Stored data entries:
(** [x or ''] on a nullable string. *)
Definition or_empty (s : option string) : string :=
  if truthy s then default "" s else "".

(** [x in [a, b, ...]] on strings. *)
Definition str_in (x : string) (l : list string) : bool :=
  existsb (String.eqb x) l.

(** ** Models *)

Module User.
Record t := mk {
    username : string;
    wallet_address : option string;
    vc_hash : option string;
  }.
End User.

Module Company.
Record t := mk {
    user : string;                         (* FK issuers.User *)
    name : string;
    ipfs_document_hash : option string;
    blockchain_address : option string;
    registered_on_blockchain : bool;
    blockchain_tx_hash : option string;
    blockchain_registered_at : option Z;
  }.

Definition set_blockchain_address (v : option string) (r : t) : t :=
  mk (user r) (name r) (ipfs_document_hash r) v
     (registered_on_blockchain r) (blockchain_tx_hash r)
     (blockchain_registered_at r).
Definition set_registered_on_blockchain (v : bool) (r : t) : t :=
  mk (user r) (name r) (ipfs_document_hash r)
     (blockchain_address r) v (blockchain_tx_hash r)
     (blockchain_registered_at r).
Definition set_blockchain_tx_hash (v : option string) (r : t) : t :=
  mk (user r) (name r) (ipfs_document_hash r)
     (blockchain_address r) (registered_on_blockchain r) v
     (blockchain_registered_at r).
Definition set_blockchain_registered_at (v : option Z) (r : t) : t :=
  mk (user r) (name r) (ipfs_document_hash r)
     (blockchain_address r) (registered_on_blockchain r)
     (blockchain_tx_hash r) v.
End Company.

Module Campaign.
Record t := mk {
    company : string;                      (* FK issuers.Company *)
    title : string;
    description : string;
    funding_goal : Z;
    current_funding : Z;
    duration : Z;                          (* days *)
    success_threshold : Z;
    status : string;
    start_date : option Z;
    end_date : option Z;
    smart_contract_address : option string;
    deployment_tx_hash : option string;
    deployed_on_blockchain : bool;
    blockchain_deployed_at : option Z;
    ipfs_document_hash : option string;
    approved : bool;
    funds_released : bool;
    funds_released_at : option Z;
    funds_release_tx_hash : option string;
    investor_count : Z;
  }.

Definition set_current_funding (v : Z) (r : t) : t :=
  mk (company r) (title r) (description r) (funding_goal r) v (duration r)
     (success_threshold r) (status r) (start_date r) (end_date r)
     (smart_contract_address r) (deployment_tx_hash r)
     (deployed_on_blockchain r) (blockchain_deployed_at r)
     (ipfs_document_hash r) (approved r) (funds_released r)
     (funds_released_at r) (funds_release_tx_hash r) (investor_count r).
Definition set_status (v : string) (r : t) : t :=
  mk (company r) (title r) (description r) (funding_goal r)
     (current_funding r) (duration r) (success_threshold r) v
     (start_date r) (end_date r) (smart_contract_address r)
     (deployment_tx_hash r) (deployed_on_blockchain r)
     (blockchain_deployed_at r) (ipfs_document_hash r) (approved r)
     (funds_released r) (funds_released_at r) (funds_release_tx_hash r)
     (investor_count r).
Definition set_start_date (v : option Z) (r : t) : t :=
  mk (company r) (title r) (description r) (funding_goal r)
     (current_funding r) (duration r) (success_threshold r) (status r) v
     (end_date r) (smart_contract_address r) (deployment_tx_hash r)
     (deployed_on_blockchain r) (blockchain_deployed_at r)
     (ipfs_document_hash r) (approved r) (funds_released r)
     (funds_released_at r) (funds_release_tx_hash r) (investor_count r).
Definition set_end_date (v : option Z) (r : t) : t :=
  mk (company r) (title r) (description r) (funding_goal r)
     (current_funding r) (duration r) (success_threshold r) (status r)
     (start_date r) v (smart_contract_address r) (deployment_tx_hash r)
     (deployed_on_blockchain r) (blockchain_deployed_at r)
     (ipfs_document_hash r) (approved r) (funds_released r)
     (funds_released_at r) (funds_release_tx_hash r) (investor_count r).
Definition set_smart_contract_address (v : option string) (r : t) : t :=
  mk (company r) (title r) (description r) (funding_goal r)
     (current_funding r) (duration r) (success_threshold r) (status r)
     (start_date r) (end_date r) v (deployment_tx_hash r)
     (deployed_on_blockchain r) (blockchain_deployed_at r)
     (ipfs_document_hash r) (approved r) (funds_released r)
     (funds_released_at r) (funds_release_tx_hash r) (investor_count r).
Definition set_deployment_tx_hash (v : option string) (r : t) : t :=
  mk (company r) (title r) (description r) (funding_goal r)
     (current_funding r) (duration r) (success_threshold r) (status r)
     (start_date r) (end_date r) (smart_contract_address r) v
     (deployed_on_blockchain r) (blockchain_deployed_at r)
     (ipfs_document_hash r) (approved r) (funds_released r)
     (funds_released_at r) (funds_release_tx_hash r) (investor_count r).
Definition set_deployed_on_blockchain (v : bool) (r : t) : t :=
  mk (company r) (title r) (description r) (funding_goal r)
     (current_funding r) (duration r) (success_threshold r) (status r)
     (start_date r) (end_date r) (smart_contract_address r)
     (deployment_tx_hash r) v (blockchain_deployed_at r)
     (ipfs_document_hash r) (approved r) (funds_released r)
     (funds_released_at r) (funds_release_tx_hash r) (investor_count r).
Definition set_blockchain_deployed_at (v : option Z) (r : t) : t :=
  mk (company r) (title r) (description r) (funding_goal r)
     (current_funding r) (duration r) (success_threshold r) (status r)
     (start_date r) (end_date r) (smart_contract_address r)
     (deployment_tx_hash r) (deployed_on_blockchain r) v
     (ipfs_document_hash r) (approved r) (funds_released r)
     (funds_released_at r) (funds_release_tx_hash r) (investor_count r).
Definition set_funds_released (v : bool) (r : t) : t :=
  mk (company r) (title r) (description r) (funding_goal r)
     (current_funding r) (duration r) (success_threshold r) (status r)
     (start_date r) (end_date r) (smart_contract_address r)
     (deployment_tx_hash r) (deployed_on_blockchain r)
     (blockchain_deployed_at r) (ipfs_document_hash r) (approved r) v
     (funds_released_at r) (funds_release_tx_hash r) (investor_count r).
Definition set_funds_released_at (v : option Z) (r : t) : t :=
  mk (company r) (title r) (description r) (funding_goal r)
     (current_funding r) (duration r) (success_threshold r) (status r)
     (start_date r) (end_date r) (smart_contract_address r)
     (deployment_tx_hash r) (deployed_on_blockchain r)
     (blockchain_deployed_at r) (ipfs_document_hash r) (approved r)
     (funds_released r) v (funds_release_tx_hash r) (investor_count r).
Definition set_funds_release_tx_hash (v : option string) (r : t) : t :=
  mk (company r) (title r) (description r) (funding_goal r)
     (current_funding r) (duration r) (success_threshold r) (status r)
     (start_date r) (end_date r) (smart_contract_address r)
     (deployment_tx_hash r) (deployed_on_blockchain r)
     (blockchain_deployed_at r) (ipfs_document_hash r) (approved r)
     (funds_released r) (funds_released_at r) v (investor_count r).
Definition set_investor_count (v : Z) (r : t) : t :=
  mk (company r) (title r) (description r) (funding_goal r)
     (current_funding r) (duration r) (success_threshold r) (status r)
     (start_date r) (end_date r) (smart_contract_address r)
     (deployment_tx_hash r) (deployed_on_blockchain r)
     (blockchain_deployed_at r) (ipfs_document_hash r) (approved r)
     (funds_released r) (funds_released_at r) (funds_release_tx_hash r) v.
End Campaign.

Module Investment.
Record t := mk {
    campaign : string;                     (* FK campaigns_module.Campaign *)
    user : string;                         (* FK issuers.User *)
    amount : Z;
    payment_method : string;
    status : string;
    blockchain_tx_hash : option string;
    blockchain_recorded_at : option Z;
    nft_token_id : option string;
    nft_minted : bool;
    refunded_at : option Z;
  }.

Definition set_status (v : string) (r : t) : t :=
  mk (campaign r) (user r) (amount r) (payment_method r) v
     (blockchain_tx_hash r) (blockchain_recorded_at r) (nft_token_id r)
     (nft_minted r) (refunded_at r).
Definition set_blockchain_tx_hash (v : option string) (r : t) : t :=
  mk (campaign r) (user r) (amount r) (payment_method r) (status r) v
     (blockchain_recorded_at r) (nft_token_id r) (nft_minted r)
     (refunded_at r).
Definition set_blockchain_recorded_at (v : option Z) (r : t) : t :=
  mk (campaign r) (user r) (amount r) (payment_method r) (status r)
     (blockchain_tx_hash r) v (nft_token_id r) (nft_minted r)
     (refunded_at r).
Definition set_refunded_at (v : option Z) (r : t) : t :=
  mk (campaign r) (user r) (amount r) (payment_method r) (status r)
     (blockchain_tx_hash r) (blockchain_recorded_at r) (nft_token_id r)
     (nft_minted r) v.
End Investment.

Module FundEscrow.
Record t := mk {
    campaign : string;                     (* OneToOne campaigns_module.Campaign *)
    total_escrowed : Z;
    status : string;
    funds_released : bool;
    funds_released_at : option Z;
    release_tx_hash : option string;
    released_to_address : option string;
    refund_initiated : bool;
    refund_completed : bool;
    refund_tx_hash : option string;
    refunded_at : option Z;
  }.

Work order
An exact copy of the data is needed, running from its first line through the line that holds "Module Campaign.", and nothing beyond that.

Reply to the task
(** [x or ''] on a nullable string. *)
Definition or_empty (s : option string) : string :=
  if truthy s then default "" s else "".

(** [x in [a, b, ...]] on strings. *)
Definition str_in (x : string) (l : list string) : bool :=
  existsb (String.eqb x) l.

(** ** Models *)

Module User.
Record t := mk {
    username : string;
    wallet_address : option string;
    vc_hash : option string;
  }.
End User.

Module Company.
Record t := mk {
    user : string;                         (* FK issuers.User *)
    name : string;
    ipfs_document_hash : option string;
    blockchain_address : option string;
    registered_on_blockchain : bool;
    blockchain_tx_hash : option string;
    blockchain_registered_at : option Z;
  }.

Definition set_blockchain_address (v : option string) (r : t) : t :=
  mk (user r) (name r) (ipfs_document_hash r) v
     (registered_on_blockchain r) (blockchain_tx_hash r)
     (blockchain_registered_at r).
Definition set_registered_on_blockchain (v : bool) (r : t) : t :=
  mk (user r) (name r) (ipfs_document_hash r)
     (blockchain_address r) v (blockchain_tx_hash r)
     (blockchain_registered_at r).
Definition set_blockchain_tx_hash (v : option string) (r : t) : t :=
  mk (user r) (name r) (ipfs_document_hash r)
     (blockchain_address r) (registered_on_blockchain r) v
     (blockchain_registered_at r).
Definition set_blockchain_registered_at (v : option Z) (r : t) : t :=
  mk (user r) (name r) (ipfs_document_hash r)
     (blockchain_address r) (registered_on_blockchain r)
     (blockchain_tx_hash r) v.
End Company.

Module Campaign.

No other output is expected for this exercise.